====== Source records
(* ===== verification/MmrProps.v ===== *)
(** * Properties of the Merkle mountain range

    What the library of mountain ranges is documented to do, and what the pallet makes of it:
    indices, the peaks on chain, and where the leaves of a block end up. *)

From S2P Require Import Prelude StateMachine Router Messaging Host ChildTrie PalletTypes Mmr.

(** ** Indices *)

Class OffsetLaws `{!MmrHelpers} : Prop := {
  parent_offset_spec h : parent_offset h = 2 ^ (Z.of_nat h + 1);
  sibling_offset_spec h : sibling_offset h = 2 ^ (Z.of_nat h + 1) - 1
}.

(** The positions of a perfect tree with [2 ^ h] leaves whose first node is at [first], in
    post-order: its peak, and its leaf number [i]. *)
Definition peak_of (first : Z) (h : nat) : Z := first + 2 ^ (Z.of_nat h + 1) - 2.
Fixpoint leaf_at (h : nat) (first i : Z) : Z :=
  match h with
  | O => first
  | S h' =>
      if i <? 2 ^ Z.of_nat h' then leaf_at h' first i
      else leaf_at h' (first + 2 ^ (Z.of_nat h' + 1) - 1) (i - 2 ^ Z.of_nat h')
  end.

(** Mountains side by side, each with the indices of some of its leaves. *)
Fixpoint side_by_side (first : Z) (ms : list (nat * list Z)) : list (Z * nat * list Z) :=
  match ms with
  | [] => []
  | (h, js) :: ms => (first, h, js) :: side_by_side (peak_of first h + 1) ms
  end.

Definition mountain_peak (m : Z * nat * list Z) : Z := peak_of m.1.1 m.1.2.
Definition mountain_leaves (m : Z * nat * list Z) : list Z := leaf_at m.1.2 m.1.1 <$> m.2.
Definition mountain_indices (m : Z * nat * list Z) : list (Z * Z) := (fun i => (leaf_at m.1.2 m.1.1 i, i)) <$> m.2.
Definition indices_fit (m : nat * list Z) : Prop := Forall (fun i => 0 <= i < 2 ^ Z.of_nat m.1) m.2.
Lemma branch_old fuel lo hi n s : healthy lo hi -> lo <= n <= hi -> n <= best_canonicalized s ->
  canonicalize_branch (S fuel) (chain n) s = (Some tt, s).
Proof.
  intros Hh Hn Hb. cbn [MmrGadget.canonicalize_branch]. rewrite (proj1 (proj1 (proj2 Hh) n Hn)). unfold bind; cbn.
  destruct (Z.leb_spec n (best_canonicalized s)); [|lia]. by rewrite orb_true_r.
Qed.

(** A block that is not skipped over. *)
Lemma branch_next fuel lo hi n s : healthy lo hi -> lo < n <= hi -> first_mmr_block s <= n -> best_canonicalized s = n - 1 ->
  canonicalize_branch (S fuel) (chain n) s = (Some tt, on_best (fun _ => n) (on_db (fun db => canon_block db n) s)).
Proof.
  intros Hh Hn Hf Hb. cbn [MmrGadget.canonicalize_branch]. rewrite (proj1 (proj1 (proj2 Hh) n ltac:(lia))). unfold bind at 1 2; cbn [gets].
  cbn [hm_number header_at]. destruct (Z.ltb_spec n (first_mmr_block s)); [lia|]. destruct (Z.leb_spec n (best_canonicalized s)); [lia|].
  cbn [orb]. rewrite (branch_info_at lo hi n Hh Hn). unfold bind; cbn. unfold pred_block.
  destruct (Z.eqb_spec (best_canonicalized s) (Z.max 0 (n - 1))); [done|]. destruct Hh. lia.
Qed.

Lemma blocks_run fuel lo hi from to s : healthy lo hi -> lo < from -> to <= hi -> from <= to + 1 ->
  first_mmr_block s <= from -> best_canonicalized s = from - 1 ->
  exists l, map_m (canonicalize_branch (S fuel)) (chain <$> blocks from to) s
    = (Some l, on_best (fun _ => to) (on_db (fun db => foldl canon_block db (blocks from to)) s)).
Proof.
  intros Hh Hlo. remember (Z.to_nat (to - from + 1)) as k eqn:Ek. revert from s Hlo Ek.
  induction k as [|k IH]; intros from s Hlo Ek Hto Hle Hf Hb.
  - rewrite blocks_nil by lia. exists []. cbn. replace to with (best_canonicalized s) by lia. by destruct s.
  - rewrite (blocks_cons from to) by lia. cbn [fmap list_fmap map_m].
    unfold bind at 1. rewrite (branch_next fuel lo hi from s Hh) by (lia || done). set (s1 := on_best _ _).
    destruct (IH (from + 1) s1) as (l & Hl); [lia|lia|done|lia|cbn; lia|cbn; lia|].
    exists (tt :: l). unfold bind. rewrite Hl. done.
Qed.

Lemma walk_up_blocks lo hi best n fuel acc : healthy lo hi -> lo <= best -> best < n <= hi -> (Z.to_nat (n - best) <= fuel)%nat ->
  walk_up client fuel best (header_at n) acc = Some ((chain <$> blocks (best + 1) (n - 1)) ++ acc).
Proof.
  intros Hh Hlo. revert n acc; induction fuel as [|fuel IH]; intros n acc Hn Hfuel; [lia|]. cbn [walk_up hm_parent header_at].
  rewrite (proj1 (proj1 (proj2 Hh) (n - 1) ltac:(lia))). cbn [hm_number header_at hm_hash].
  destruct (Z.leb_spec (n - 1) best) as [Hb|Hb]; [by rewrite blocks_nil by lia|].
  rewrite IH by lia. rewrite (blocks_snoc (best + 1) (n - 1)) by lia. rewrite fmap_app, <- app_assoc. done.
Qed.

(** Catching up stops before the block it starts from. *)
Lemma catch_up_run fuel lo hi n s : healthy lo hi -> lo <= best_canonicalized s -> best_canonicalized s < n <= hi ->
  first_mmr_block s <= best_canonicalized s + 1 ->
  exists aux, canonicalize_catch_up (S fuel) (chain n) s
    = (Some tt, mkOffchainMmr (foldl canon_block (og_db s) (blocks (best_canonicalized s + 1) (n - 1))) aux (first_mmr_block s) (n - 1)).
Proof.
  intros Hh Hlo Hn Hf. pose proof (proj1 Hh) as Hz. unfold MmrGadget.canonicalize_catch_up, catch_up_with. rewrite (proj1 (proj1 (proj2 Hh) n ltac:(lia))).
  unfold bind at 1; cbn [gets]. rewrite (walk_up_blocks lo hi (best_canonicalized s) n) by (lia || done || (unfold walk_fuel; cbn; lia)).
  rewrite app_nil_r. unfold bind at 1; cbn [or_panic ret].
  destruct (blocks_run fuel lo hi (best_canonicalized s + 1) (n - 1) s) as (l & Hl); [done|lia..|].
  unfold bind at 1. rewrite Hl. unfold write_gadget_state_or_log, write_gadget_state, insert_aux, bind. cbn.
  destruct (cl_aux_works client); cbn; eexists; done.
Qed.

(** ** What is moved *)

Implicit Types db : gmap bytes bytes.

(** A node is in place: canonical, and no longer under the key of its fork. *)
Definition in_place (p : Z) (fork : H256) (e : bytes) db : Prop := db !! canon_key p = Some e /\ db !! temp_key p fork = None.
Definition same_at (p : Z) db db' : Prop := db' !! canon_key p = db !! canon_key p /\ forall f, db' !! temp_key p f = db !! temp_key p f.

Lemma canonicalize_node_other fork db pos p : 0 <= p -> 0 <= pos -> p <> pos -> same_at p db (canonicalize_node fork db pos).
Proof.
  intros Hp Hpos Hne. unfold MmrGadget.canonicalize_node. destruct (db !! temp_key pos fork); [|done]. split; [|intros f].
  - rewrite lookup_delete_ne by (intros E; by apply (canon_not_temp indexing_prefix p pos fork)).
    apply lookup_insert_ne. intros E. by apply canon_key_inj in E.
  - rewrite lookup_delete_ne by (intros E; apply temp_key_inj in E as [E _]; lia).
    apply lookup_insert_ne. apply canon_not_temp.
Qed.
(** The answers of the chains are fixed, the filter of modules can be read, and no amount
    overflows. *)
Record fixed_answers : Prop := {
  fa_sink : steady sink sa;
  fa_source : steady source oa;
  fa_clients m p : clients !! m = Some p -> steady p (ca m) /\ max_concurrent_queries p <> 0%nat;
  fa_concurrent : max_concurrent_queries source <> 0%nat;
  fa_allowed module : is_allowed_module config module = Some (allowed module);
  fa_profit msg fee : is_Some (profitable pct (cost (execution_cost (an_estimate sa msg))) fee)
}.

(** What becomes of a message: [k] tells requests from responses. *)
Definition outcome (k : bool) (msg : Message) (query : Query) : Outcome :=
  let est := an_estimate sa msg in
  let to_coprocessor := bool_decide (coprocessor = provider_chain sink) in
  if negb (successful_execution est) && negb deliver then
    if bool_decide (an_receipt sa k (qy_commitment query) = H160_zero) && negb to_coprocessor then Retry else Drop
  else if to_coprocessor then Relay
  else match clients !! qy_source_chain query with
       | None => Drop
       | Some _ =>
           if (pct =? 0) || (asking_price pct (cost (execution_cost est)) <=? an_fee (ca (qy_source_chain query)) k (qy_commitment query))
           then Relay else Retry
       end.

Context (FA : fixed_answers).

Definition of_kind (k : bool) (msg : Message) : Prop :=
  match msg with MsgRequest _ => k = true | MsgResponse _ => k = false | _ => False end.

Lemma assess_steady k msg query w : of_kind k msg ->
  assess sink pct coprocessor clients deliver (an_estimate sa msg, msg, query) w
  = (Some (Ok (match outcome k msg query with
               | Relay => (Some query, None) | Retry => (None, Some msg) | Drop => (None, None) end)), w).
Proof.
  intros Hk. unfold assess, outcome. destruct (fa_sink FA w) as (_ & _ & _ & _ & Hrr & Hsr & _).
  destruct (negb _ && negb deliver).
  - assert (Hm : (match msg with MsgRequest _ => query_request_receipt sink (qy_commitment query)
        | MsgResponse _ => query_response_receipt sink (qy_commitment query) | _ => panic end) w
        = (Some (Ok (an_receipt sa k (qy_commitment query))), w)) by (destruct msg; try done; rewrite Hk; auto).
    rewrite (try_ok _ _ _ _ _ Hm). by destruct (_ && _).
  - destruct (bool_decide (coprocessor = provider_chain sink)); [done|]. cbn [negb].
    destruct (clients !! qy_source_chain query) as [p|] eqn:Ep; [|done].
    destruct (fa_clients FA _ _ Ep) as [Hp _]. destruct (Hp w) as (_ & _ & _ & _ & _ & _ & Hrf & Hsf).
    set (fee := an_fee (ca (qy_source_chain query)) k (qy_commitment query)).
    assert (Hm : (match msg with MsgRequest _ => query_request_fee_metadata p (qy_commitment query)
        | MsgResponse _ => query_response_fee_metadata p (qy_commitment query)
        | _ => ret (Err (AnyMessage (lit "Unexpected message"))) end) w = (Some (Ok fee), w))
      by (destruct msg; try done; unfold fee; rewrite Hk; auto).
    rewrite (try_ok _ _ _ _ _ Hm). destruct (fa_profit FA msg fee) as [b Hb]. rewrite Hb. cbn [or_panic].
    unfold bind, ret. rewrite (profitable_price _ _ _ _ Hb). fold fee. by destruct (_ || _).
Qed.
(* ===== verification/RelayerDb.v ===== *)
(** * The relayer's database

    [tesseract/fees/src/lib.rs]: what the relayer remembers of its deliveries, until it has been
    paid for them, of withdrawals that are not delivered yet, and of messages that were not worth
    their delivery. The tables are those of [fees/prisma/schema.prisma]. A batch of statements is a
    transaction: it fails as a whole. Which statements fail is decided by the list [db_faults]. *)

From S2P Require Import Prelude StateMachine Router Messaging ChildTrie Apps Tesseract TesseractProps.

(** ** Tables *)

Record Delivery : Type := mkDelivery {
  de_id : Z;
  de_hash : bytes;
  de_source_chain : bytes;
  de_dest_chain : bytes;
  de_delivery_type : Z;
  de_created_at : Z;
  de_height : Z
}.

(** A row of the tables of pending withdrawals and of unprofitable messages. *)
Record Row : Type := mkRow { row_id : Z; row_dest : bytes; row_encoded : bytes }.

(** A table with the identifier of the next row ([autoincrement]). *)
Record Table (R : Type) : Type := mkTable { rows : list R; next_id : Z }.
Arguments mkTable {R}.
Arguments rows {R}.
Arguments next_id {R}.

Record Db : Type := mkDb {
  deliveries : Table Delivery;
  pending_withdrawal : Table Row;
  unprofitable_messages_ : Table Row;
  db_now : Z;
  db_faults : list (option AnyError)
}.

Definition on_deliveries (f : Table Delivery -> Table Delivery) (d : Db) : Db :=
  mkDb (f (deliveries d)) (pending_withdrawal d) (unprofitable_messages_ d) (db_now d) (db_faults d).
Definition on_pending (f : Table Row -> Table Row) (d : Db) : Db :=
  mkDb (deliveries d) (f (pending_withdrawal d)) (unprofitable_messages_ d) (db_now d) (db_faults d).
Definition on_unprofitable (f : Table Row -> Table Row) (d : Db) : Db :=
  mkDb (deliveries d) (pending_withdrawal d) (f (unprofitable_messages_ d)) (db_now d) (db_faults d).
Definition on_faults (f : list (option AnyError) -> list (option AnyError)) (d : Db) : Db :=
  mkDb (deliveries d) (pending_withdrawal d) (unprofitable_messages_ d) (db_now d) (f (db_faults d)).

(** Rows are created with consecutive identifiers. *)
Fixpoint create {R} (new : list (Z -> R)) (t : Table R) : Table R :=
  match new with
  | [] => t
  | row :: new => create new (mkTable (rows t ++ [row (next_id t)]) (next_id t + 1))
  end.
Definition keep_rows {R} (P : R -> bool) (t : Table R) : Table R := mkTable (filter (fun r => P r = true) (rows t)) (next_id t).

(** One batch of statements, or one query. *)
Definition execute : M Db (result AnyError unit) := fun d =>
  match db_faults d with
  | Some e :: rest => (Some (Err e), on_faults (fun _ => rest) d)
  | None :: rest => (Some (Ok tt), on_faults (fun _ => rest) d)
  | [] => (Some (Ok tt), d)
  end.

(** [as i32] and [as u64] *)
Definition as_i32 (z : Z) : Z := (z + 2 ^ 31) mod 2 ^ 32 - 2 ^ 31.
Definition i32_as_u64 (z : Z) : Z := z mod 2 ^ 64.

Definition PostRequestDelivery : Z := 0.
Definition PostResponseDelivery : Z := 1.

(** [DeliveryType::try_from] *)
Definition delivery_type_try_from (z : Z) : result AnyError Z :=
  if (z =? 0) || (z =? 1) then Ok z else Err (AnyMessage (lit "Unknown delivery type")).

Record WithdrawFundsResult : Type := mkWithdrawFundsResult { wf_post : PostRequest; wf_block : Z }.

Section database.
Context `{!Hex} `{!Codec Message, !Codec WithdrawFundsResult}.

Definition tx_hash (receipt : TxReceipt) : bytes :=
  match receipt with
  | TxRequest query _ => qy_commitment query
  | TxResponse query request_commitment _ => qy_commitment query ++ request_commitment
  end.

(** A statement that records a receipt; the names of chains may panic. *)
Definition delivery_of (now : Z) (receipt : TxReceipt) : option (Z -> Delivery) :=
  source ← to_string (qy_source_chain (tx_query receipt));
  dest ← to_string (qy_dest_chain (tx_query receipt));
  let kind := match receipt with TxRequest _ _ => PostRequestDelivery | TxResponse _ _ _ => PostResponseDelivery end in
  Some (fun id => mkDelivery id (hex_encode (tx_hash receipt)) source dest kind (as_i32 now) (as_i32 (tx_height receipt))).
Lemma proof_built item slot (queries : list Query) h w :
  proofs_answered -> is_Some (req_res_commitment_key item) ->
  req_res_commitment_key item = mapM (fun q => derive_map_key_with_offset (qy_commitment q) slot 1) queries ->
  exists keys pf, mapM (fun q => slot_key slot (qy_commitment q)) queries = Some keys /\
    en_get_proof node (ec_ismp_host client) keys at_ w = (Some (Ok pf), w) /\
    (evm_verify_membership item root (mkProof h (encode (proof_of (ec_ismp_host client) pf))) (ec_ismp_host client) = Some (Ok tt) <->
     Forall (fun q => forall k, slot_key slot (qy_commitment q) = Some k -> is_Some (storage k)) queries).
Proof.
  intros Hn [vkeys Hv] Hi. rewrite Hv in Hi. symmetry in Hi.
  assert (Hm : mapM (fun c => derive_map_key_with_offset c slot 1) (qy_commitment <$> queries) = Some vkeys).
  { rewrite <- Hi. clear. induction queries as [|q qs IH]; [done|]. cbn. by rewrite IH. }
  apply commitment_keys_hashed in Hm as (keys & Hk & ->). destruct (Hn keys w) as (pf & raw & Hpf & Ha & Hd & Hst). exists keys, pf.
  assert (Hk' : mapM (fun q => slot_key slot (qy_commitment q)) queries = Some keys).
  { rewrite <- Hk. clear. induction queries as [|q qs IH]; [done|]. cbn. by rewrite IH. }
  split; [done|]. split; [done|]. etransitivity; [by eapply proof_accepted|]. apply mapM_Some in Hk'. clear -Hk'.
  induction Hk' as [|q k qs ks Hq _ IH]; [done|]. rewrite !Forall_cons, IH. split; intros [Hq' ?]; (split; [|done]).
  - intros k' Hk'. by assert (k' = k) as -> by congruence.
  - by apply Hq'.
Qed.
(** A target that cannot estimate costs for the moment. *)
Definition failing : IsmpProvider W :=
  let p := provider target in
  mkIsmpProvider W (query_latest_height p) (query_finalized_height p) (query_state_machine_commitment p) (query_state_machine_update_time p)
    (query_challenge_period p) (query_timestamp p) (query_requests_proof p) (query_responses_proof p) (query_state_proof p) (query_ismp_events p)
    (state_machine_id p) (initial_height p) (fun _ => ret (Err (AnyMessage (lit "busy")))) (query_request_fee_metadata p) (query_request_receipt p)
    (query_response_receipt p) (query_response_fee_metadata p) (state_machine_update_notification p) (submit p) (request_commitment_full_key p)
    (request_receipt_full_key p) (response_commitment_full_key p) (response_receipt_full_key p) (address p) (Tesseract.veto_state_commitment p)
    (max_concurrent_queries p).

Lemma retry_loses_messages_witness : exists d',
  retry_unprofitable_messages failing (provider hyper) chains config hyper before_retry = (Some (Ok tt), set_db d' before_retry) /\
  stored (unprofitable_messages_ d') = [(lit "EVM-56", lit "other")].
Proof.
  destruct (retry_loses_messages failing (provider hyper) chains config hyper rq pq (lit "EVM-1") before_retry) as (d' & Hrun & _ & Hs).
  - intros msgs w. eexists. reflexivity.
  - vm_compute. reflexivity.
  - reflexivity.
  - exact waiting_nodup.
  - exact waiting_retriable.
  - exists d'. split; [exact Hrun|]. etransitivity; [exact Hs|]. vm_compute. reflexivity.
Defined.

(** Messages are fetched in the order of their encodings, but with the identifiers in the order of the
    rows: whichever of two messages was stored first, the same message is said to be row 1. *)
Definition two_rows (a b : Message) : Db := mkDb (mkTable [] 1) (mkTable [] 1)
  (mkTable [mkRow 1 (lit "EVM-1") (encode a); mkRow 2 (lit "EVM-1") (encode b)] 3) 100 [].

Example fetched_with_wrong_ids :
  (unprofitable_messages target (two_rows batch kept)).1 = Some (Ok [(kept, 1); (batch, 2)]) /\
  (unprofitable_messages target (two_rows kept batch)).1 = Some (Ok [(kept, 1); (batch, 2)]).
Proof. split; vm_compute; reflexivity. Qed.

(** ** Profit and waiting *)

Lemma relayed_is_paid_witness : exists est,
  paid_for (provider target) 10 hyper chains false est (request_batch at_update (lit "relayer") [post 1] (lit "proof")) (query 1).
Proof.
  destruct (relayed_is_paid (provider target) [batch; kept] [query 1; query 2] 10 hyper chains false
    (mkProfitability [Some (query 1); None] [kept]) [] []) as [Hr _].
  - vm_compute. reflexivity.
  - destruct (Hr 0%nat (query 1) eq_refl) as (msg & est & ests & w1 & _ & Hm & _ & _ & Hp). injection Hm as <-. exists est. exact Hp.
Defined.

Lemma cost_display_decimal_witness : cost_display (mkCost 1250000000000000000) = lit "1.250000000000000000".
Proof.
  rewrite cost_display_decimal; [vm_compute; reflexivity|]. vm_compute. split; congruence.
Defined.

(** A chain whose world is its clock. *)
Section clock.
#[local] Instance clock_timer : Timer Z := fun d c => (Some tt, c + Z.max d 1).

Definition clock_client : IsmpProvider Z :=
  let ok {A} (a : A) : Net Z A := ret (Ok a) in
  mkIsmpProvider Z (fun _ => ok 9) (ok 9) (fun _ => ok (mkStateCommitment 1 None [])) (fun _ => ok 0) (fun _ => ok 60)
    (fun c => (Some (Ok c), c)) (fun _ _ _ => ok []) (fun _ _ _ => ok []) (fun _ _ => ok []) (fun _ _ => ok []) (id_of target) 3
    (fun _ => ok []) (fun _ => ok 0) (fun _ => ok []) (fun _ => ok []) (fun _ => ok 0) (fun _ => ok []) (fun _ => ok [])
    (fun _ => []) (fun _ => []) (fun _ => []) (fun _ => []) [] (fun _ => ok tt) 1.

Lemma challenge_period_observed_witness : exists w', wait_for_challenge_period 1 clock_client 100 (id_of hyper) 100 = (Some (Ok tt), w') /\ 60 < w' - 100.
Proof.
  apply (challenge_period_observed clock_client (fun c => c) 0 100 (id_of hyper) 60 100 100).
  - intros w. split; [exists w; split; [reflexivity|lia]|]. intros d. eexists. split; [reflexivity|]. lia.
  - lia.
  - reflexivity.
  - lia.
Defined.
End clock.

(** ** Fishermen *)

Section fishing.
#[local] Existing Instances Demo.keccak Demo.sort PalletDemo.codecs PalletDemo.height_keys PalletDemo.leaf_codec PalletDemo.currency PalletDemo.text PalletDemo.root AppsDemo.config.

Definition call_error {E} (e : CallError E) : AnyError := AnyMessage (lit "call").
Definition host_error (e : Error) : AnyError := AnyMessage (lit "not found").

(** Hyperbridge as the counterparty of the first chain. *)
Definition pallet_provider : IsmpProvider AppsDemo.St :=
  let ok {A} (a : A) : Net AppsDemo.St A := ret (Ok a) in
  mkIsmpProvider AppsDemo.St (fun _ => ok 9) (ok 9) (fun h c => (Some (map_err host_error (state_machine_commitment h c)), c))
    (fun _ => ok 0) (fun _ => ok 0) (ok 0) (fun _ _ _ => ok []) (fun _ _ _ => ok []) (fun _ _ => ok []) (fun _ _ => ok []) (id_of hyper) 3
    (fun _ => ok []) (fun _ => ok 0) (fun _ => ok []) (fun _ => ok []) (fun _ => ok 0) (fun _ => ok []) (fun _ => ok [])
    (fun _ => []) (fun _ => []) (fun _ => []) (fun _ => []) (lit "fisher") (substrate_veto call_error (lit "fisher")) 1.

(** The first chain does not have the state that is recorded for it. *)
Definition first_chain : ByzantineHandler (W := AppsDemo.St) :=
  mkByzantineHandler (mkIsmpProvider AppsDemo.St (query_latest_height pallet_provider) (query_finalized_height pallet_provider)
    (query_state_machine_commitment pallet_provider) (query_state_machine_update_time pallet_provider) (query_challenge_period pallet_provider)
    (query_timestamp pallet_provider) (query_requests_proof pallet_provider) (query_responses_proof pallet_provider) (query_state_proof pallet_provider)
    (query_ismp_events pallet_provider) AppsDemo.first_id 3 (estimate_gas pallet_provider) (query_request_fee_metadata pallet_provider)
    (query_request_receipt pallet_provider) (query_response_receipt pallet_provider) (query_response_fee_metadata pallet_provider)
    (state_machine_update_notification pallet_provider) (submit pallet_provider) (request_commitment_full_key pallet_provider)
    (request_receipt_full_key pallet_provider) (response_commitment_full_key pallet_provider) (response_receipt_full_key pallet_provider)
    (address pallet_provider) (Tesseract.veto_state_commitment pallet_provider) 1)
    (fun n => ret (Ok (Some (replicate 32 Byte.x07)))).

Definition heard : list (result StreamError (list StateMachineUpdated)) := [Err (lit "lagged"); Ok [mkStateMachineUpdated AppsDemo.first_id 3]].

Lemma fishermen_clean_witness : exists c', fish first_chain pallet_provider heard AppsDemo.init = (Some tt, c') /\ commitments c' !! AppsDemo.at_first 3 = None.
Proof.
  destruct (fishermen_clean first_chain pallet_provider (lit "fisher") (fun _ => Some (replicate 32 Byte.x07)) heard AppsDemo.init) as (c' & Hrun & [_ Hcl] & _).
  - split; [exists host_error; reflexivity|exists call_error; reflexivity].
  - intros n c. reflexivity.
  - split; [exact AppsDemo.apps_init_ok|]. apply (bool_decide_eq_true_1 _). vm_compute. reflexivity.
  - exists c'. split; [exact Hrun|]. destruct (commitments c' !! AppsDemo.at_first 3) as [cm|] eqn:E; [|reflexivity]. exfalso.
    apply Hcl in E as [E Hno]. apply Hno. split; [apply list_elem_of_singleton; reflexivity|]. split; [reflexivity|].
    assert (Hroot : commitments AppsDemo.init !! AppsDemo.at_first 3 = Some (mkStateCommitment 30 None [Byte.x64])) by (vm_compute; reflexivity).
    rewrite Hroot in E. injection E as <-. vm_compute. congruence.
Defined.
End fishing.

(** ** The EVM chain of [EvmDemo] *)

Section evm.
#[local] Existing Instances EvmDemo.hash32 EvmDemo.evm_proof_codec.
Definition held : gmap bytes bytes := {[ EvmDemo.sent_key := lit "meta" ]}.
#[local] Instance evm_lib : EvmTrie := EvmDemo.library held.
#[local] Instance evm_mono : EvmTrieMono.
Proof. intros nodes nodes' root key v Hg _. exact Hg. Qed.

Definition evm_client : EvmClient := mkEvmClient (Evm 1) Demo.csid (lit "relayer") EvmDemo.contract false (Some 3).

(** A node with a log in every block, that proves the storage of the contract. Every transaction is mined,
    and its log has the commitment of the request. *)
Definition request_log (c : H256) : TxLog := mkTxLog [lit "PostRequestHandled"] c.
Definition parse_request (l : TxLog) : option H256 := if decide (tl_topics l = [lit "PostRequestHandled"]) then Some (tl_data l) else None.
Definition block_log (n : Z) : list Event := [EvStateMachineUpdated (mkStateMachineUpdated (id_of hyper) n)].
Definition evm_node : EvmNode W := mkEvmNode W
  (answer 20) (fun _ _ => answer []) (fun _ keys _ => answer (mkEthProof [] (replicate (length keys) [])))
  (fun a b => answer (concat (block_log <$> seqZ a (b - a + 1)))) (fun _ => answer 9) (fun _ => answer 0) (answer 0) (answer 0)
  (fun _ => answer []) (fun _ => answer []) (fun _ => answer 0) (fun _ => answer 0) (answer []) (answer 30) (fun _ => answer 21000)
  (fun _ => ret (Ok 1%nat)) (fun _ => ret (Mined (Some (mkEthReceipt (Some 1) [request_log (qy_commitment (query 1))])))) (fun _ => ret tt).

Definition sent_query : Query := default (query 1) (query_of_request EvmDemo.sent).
============
• _Task instructions_: Once each line with "submit" in the entries is counted, state the total and nothing else.

• _Task result_: 2